Median rhomboid glossitis (MRG) refers to a well-demarcated, largely symmetric lesion of the dorsum of the tongue. This lesion corresponds to an area of papillary atrophy, although most patients remain asymptomatic. The etiology of this rather common condition remains essentially unknown. In general, treatment is not required. In determined cases, patients may benefit from an antifungal therapy.
MRG is a common condition and it has been estimated that up 1% of the population show some degree of central papillary atrophy . Men are affected about three times as often as women.
MRG appears as a well-demarcated, roughly rhomboid, erythematous and thus bright red lesion directly anterior to the vallate papillae . Commonly, it seems patchy as the rhomboid area still includes papilla-carrying spots that bear an off-white color. Its surface is smooth or lobulated, and rarely bears erosions . It may be slightly elevated above the surrounding tongue surface. While an MRG lesion is most commonly located in the midline of the dorsum of the tongue, paramedian occurrences have also been described . Usually, patients don't claim any other symptoms. In few cases only, they describe pruritus or pain in the affected area.
There may be a similar lesion in the opposing area of the palate. Such an anomaly is sometimes referred to as "kissing lesion". It may imply an infectious pathogenesis of MRG in an immunodeficient patient. Accordingly, diagnostic measures should be taken to assess their immune system. Diabetes mellitus should be considered in this context, but this variant of MRG is more commonly associated with an HIV infection and an acquired immunodeficiency syndrome .
MRG is usually diagnosed clinically. However, it may not always be feasible to distinguish an uncomplicated MRG from aphthous stomatitis, granuloma, precancerous erythroplakia or neoplasms like hemangioma, squamous cell carcinoma or granular cell tumor . In order to do so, a biopsy and subsequent analysis of the tissue sample is required. During a microscopic examination, the absence of papillae can be confirmed. Also, epithelial anomalies ranging from atrophic to hyperplastic changes are most commonly revealed . Atypical nuclei and numerous mitotic figures are not characteristic of MRG and may indicate a neoplasm, though. In underlying layers of tissue, infiltrating inflammatory cells may be visible. Immunohistochemical stains may be applied to further evaluate the cells' characteristics if deemed necessary.

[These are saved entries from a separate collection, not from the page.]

(** * Stealth Lock: a shallow embedding of the lock session engine

    The development follows [extension.js] of the Stealth Lock GNOME Shell
    extension: the XBM cursor renderer, the frozen-screen overlay, the
    key handler with its password buffer, the credential verification
    helper and the MPRIS pause/resume coordinator.

    JavaScript numbers are modelled by [Z] (all quantities here are small
    integers, far below 2^53, where floating-point division followed by
    [Math.floor] agrees with integer division), JavaScript strings by the
    list of their UTF-16 code units, arrays by lists, and objects by
    records.  Asynchronous continuations are separate events of the
    engine's step function. *)

From Stdlib Require Import ZArith Lia Bool.
From stdpp Require Import base list strings.

Local Open Scope Z_scope.

(** ** JavaScript strings *)

(** A JavaScript string is a sequence of UTF-16 code units; [length],
    [slice] and [repeat] all count code units. *)
Definition jsstring := list Z.

Module JS.

(** [String.fromCodePoint(cp)]: one unit in the basic plane, a surrogate
    pair above it, a [RangeError] ([None]) outside the code space. *)
Definition fromCodePoint (cp : Z) : option jsstring :=
  if (cp <? 0) || (0x10FFFF <? cp) then None
  else if cp <=? 0xFFFF then Some [cp]
  else
    let c := cp - 0x10000 in
    Some [0xD800 + Z.shiftr c 10; 0xDC00 + Z.land c 0x3FF].

(** [s.slice(0, -1)]: everything but the last code unit. *)
Definition slice_0_m1 (s : jsstring) : jsstring := removelast s.

(** [unit.repeat(n)] for a one-unit string. *)
Definition repeat1 (unit : Z) (n : nat) : jsstring := replicate n unit.

Definition isHighSurrogate (u : Z) : bool := (0xD800 <=? u) && (u <=? 0xDBFF).
Definition isLowSurrogate (u : Z) : bool := (0xDC00 <=? u) && (u <=? 0xDFFF).

(** The code points of a string, as the string iterator ([Array.from(s)],
    [for (const c of s)]) yields them: a high surrogate followed by a low
    surrogate is one code point, any other unit stands for itself. *)
Fixpoint codePoints (s : jsstring) : list Z :=
  match s with
  | [] => []
  | u :: rest =>
      match rest with
      | v :: rest' =>
          if isHighSurrogate u && isLowSurrogate v
          then (0x10000 + Z.shiftl (u - 0xD800) 10 + (v - 0xDC00)) :: codePoints rest'
          else u :: codePoints rest
      | [] => [u]
      end
  end.

End JS.

(** ** CursorRenderer *)

Module Cursor.

(** The [LOCK_CURSOR_XBM] object: two monochrome planes, LSB first. *)
Record Xbm := {
  width : Z;
  height : Z;
  hotX : Z;
  hotY : Z;
  bits : list Z;
  maskBits : list Z;
}.

Definition LOCK_CURSOR_XBM : Xbm := {|
  width := 28;
  height := 40;
  hotX := 14;
  hotY := 21;
  bits := [
    0xff; 0xff; 0xff; 0xff; 0xff; 0x01; 0xf8; 0xff; 0x7f; 0x00; 0xe0; 0xff;
    0x3f; 0x00; 0xc0; 0xff; 0x1f; 0x00; 0x80; 0xff; 0x0f; 0xfc; 0x03; 0xff;
    0x0f; 0xfe; 0x07; 0xff; 0x0f; 0xff; 0x0f; 0xff; 0x07; 0xff; 0x0f; 0xfe;
    0x87; 0xff; 0x1f; 0xfe; 0x87; 0xff; 0x1f; 0xfe; 0x87; 0xff; 0x1f; 0xfe;
    0x87; 0xff; 0x1f; 0xfe; 0x87; 0xff; 0x1f; 0xfe; 0x87; 0xff; 0x1f; 0xfe;
    0x87; 0xff; 0x1f; 0xfe; 0x87; 0xff; 0x1f; 0xfe; 0x87; 0xff; 0x1f; 0xfe;
    0x87; 0xff; 0x1f; 0xfe; 0x01; 0x00; 0x00; 0xf8; 0x01; 0x00; 0x00; 0xf8;
    0x01; 0x00; 0x00; 0xf8; 0x01; 0x00; 0x00; 0xf8; 0x01; 0xf0; 0x00; 0xf8;
    0x01; 0xf8; 0x01; 0xf8; 0x01; 0xf8; 0x01; 0xf8; 0x01; 0xf8; 0x01; 0xf8;
    0x01; 0xf8; 0x01; 0xf8; 0x01; 0xf0; 0x00; 0xf8; 0x01; 0x60; 0x00; 0xf8;
    0x01; 0x60; 0x00; 0xf8; 0x01; 0x60; 0x00; 0xf8; 0x01; 0x60; 0x00; 0xf8;
    0x01; 0x60; 0x00; 0xf8; 0x01; 0x60; 0x00; 0xf8; 0x01; 0x00; 0x00; 0xf8;
    0x01; 0x00; 0x00; 0xf8; 0x01; 0x00; 0x00; 0xf8; 0x01; 0x00; 0x00; 0xf8;
    0xff; 0xff; 0xff; 0xff ];
  maskBits := [
    0x00; 0xfe; 0x07; 0x00; 0x80; 0xff; 0x1f; 0x00; 0xc0; 0xff; 0x3f; 0x00;
    0xe0; 0xff; 0x7f; 0x00; 0xf0; 0xff; 0xff; 0x00; 0xf8; 0xff; 0xff; 0x01;
    0xf8; 0x03; 0xfc; 0x01; 0xf8; 0x01; 0xf8; 0x01; 0xfc; 0x01; 0xf8; 0x03;
    0xfc; 0x00; 0xf0; 0x03; 0xfc; 0x00; 0xf0; 0x03; 0xfc; 0x00; 0xf0; 0x03;
    0xfc; 0x00; 0xf0; 0x03; 0xfc; 0x00; 0xf0; 0x03; 0xfc; 0x00; 0xf0; 0x03;
    0xfc; 0x00; 0xf0; 0x03; 0xfc; 0x00; 0xf0; 0x03; 0xfc; 0x00; 0xf0; 0x03;
    0xff; 0xff; 0xff; 0x0f; 0xff; 0xff; 0xff; 0x0f; 0xff; 0xff; 0xff; 0x0f;
    0xff; 0xff; 0xff; 0x0f; 0xff; 0xff; 0xff; 0x0f; 0xff; 0xff; 0xff; 0x0f;
    0xff; 0xff; 0xff; 0x0f; 0xff; 0xff; 0xff; 0x0f; 0xff; 0xff; 0xff; 0x0f;
    0xff; 0xff; 0xff; 0x0f; 0xff; 0xff; 0xff; 0x0f; 0xff; 0xff; 0xff; 0x0f;
    0xff; 0xff; 0xff; 0x0f; 0xff; 0xff; 0xff; 0x0f; 0xff; 0xff; 0xff; 0x0f;
    0xff; 0xff; 0xff; 0x0f; 0xff; 0xff; 0xff; 0x0f; 0xff; 0xff; 0xff; 0x0f;
    0xff; 0xff; 0xff; 0x0f; 0xff; 0xff; 0xff; 0x0f; 0xff; 0xff; 0xff; 0x0f;
    0xff; 0xff; 0xff; 0x0f ];
|}.

(** [data[i]] where the result is used as a number: an index outside the
    array reads [undefined], which the bit operators coerce to 0. *)
Definition index (data : list Z) (i : Z) : Z :=
  if i <? 0 then 0 else default 0 (data !! Z.to_nat i).

Definition _xbmBit (data : list Z) (bytesPerRow x y : Z) : Z :=
  let i := (y * bytesPerRow) + Z.shiftr x 3 in
  let bit := Z.land x 7 in
  Z.land (Z.shiftr (index data i) bit) 1.

(** The optional [colors] argument: [colors?.fg ?? [255,255,255,255]]. *)
Record Colors := { fg : option (list Z); bg : option (list Z) }.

Additionally, characteristic spores and yeast buds forming pseudohyphae can be recognized microscopically and reveal the presence of Candida spp. If doubts remain as to the presence of yeasts, samples can be subjected to fungal stains. Fungal cultures are rarely required, but may provide interesting epidemiological data. In general, MRG has been associated with chronic Candida infections: A recent microbiological study found Candida albicans to account for the majority of cases, while Candida kefyr, tropicalis, krusei and glabrata have also been isolated . However, one out of ten MRG patients tested negative for Candida spp. Non-Candida pathogens have occasionally been implicated in the development of MRG and may serve as an explanation in this regards .
As has been implied in the previous paragraph, if a kissing lesion is present or additional symptoms hint at a dysfunction of the immune system, this suspicion should be followed up.